▶ _ABOUT THIS TASK_:
Among the records that follow, set down only the lines from the one containing "Definition PARSED_DEPTH : nat := 30." to the one containing "json_parse_print j t", both included, exactly.

=====

(* ===== verification/JsonC.v ===== *)
(** * The JSON library

    The tenant manager daemon and its client build, print and parse JSON with
    json-c, which is not in the repository.  Its operations are a class, over a
    type [J] of values in which [NULL] is both the null pointer and the JSON value
    null; its laws are what json-c documents for values built by the constructors.
    A concrete instance shows that the laws can hold. *)

From S2P Require Import Prelude CString.
From stdpp Require Import countable.
#[local] Open Scope Z_scope.

Class JsonC (J : Type) := {
  NULL : J;
  is_null : J → bool;
  json_tokener_parse : string → J;                  (* NULL: not JSON, or "null" *)
  json_object_to_json_string : J → string;
  json_object_new_object : J;
  json_object_new_array : J;
  json_object_new_int : Z → J;                      (* of an int32_t *)
  json_object_new_int64 : Z → J;                    (* of an int64_t *)
  json_object_new_string : string → J;
  json_object_new_boolean : Z → J;
  json_object_object_add : J → string → J → J;
  json_object_array_add : J → J → J;
  json_object_object_get_ex : J → string → option J;  (* None: returns false *)
  json_object_get_int : J → Z;
  json_object_get_int64 : J → Z;
  json_object_get_string : J → option string;       (* None: NULL *)
  json_object_get_boolean : J → Z;
  json_is_object : J → bool;                        (* json_type_object *)
  json_elements : J → option (list J);              (* the elements of a json_type_array *)
}.

Section Build.
Context {J : Type} `{!JsonC J}.

(** An object built by successive [json_object_object_add], and an array built by
    successive [json_object_array_add]. *)
Definition json_obj (kvs : list (string * J)) : J :=
  foldl (λ o kv, json_object_object_add o (fst kv) (snd kv)) json_object_new_object kvs.
Definition json_arr (js : list J) : J := foldl json_object_array_add json_object_new_array js.
End Build.

(** The value of the first field with a key. *)
Fixpoint assoc {A} (k : string) (kvs : list (string * A)) : option A :=
  match kvs with
  | [] => None
  | (k', v) :: kvs' => if String.eqb k' k then Some v else assoc k kvs'
  end.

(** No key twice, by computation on the keys. *)
Definition distinct {A} (kvs : list (string * A)) : bool := bool_decide (NoDup kvs.*1).

(** Values built by the constructors, with at most [n] objects and arrays inside each
    other. *)
Section Nested.
Context {J : Type} `{!JsonC J}.

Definition scalar (j : J) : Prop :=
  (∃ z, is_i32 z ∧ j = json_object_new_int z) ∨
  (∃ z, - 2 ^ 63 ≤ z < 2 ^ 63 ∧ j = json_object_new_int64 z) ∨
  (∃ s, j = json_object_new_string s) ∨ ∃ z, j = json_object_new_boolean z.

Fixpoint nested (n : nat) (j : J) : Prop :=
  scalar j ∨
  match n with
  | O => False
  | S n' =>
      (∃ kvs, distinct kvs = true ∧ j = json_obj kvs ∧ Forall (λ kv, nested n' (snd kv)) kvs) ∨
      ∃ js, j = json_arr js ∧ Forall (nested n') js
  end.

Lemma nested_scalar n j : scalar j → nested n j.
Proof. destruct n; by left. Qed.

Lemma nested_int n z : is_i32 z → nested n (json_object_new_int z).
Proof. intros Hz. apply nested_scalar. left. by exists z. Qed.

Lemma nested_int64 n z : - 2 ^ 63 ≤ z < 2 ^ 63 → nested n (json_object_new_int64 z).
Proof. intros Hz. apply nested_scalar. right. left. by exists z. Qed.

Lemma nested_string n s : nested n (json_object_new_string s).
Proof. apply nested_scalar. do 2 right. left. by exists s. Qed.

Lemma nested_boolean n z : nested n (json_object_new_boolean z).
Proof. apply nested_scalar. do 3 right. by exists z. Qed.

Lemma nested_obj n kvs :
  distinct kvs = true → Forall (λ kv, nested n (snd kv)) kvs → nested (S n) (json_obj kvs).
Proof. intros Hd Hv. right. left. by exists kvs. Qed.
End Nested.

(** The parser gives up on values nested more deeply than 32 levels. *)
Definition PARSED_DEPTH : nat := 30.

(** Documented behaviour; a printed value may be followed by a newline. *)
Class JsonLaws (J : Type) `{!JsonC J} : Prop := {
  json_parse_print j t : nested PARSED_DEPTH j → is_null j = false → t = EmptyString ∨ t = newline →
    json_tokener_parse (json_object_to_json_string j +:+ t) = j;
  json_get_obj (kvs : list (string * J)) k :
    distinct kvs = true → json_object_object_get_ex (json_obj kvs) k = assoc k kvs;
  json_get_null k : json_object_object_get_ex NULL k = None;
  json_obj_object (kvs : list (string * J)) : json_is_object (json_obj kvs) = true;
  json_obj_elements (kvs : list (string * J)) : json_elements (json_obj kvs) = None;
  json_obj_not_null (kvs : list (string * J)) : is_null (json_obj kvs) = false;
  json_arr_elements (js : list J) : json_elements (json_arr js) = Some js;
  json_arr_object (js : list J) : json_is_object (json_arr js) = false;
  json_null_object : json_is_object NULL = false;
  json_int (z : Z) : is_i32 z → json_object_get_int (json_object_new_int z) = z;
  json_int64 (z : Z) : - 2 ^ 63 ≤ z < 2 ^ 63 → json_object_get_int64 (json_object_new_int64 z) = z;
  json_string s : json_object_get_string (json_object_new_string s) = Some s;
  json_string_null : json_object_get_string NULL = None;
  json_boolean (z : Z) : json_object_get_boolean (json_object_new_boolean z) = (if z =? 0 then 0 else 1);
  json_null : is_null NULL = true;
  json_null_only j : is_null j = true → j = NULL;
}.

(** ** An instance

    Values as labelled trees; the text of a value is the decimal numeral of its
    code. *)
Module JsonTree.

Definition json : Type := gen_tree (Z + string).

Definition Null : json := GenNode 0 [].
Definition Int (z : Z) : json := GenLeaf (inl z).
Definition Str (s : string) : json := GenLeaf (inr s).

(** The fields of an object are nodes with the key and the value. *)
Definition Obj (fields : list json) : json := GenNode 1 fields.
Definition Arr (js : list json) : json := GenNode 2 js.
Definition Field (k : string) (j : json) : json := GenNode 3 [Str k; j].

Definition key_is (k : string) (f : json) : bool :=
  match f with GenNode 3 [GenLeaf (inr s); _] => String.eqb s k | _ => false end.
Definition field_value (f : json) : option json :=
  match f with GenNode 3 [_; j] => Some j | _ => None end.

Definition get_field (o : json) (k : string) : option json :=
  match o with
  | GenNode 1 fs => i ← find_index (key_is k) fs; f ← fs !! i; field_value f
  | _ => None
  end.

#[export] Instance json_tree : JsonC json := {
  NULL := Null;
  is_null j := bool_decide (j = Null);
  json_tokener_parse s := default Null (decode (Z.to_pos (digits 0 s)));
  json_object_to_json_string j := print_dec (Z.pos (encode j));
  json_object_new_object := Obj [];
  json_object_new_array := Arr [];
  json_object_new_int := Int;
  json_object_new_int64 := Int;
  json_object_new_string := Str;
  json_object_new_boolean z := Int (if z =? 0 then 0 else 1);
  json_object_object_add o k j :=
    match o with
    | GenNode 1 fs =>
        match find_index (key_is k) fs with
        | Some i => Obj (<[i := Field k j]> fs)
        | None => Obj (fs ++ [Field k j])
        end
    | _ => o
    end;
  json_object_array_add a j := match a with GenNode 2 js => Arr (js ++ [j]) | _ => a end;
  json_object_object_get_ex := get_field;
  json_object_get_int j := match j with GenLeaf (inl z) => z | _ => 0 end;
  json_object_get_int64 j := match j with GenLeaf (inl z) => z | _ => 0 end;
  json_object_get_string j := match j with GenLeaf (inr s) => Some s | _ => None end;
  json_object_get_boolean j := match j with GenLeaf (inl z) => z | _ => 0 end;
  json_is_object j := match j with GenNode 1 _ => true | _ => false end;
  json_elements j := match j with GenNode 2 js => Some js | _ => None end;
}.

Lemma find_field_app (k : string) fs (kvs : list (string * json)) :
  (∀ i f, fs !! i = Some f → key_is k f = false) →
  find_index (key_is k) (fs ++ ((λ kv, Field (fst kv) (snd kv)) <$> kvs)) =
    (λ i, length fs + i)%nat <$> find_index (λ kv, String.eqb (fst kv) k) kvs.
Proof.
  intros Hfs. induction fs as [|f fs IH]; cbn.
  - clear Hfs. rw option_fmap_id. induction kvs as [|kv kvs IH]; cbn; [done|].
    destruct (String.eqb (fst kv) k); [done|]. by rw IH.
  - rw (Hfs 0%nat f eq_refl) IH; [intros i g Hg; by apply (Hfs (S i))|].
    by destruct (find_index _ kvs).
Qed.

(** Adding fields with new keys appends them. *)
Lemma obj_fields (kvs : list (string * json)) :
  NoDup kvs.*1 → json_obj kvs = Obj ((λ kv, Field (fst kv) (snd kv)) <$> kvs).
Proof.
  intros Hnd. unfold json_obj. induction kvs as [|[k j] kvs IH] using rev_ind; [done|].
  rw fmap_app in Hnd. apply list.NoDup_app in Hnd as (Hnd & Hnew & _).
  rw foldl_app fmap_app (IH Hnd). cbn.
  rw (find_field_app k []); [done|].
  destruct (find_index (λ kv, String.eqb (fst kv) k) kvs) as [i|] eqn:Hf; [|done].
  destruct (find_index_Some _ _ _ Hf) as (kv & Hi & Hk%String.eqb_eq & _).
  exfalso. apply (Hnew k); [|by apply list_elem_of_singleton].
  rw -Hk. apply list_elem_of_fmap. exists kv. split; [done|]. by eapply list_elem_of_lookup_2.
Qed.

Lemma obj_always (kvs : list (string * json)) : ∃ fs, json_obj kvs = Obj fs.
Proof.
  unfold json_obj. induction kvs as [|[k j] kvs IH] using rev_ind; [by eexists|].
  rw foldl_app. destruct IH as [fs ->]. cbn. destruct (find_index _ _); by eexists.
Qed.

Lemma arr_always (js : list json) : json_arr js = Arr js.
Proof.
  unfold json_arr. induction js as [|j js IH] using rev_ind; [done|].
  by rw foldl_app IH.
Qed.

#[export] Instance json_tree_laws : JsonLaws json.
Proof.
  split.
  - intros j t _ _ Ht.
    change (default Null (decode (Z.to_pos (digits 0 (print_dec (Z.pos (encode j)) +:+ t)))) = j).
    destruct (print_dec_digits (Z.pos (encode j)) t) as [-> _]; [done|by destruct Ht as [->| ->]|].
    cbn. by rw decode_encode.
  - intros kvs k Hnd%bool_decide_eq_true. rw (obj_fields kvs Hnd). cbn.
    rw (find_field_app k []); [done|]. clear Hnd. rw option_fmap_id.
    induction kvs as [|[k' j] kvs IH]; [done|]. cbn [fst find_index assoc].
    destruct (String.eqb_spec k' k) as [->|Hne]; [done|]. rw -IH. by destruct (find_index _ kvs).
  - done.
  - intros kvs. by destruct (obj_always kvs) as [fs ->].
  - intros kvs. by destruct (obj_always kvs) as [fs ->].
  - intros kvs. destruct (obj_always kvs) as [fs ->]. by apply bool_decide_eq_false.
  - intros js. by rw arr_always.
  - intros js. by rw arr_always.
  - done.
  - done.
  - done.
  - done.
  - done.
  - intros z. cbn. by destruct (z =? 0).
  - by apply bool_decide_eq_true.
  - intros j Hj. by apply bool_decide_eq_true in Hj.
Qed.
End JsonTree.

=====

▶ _RESPONSE AREA_:
Definition PARSED_DEPTH : nat := 30.

(** Documented behaviour; a printed value may be followed by a newline. *)
Class JsonLaws (J : Type) `{!JsonC J} : Prop := {
  json_parse_print j t : nested PARSED_DEPTH j → is_null j = false → t = EmptyString ∨ t = newline →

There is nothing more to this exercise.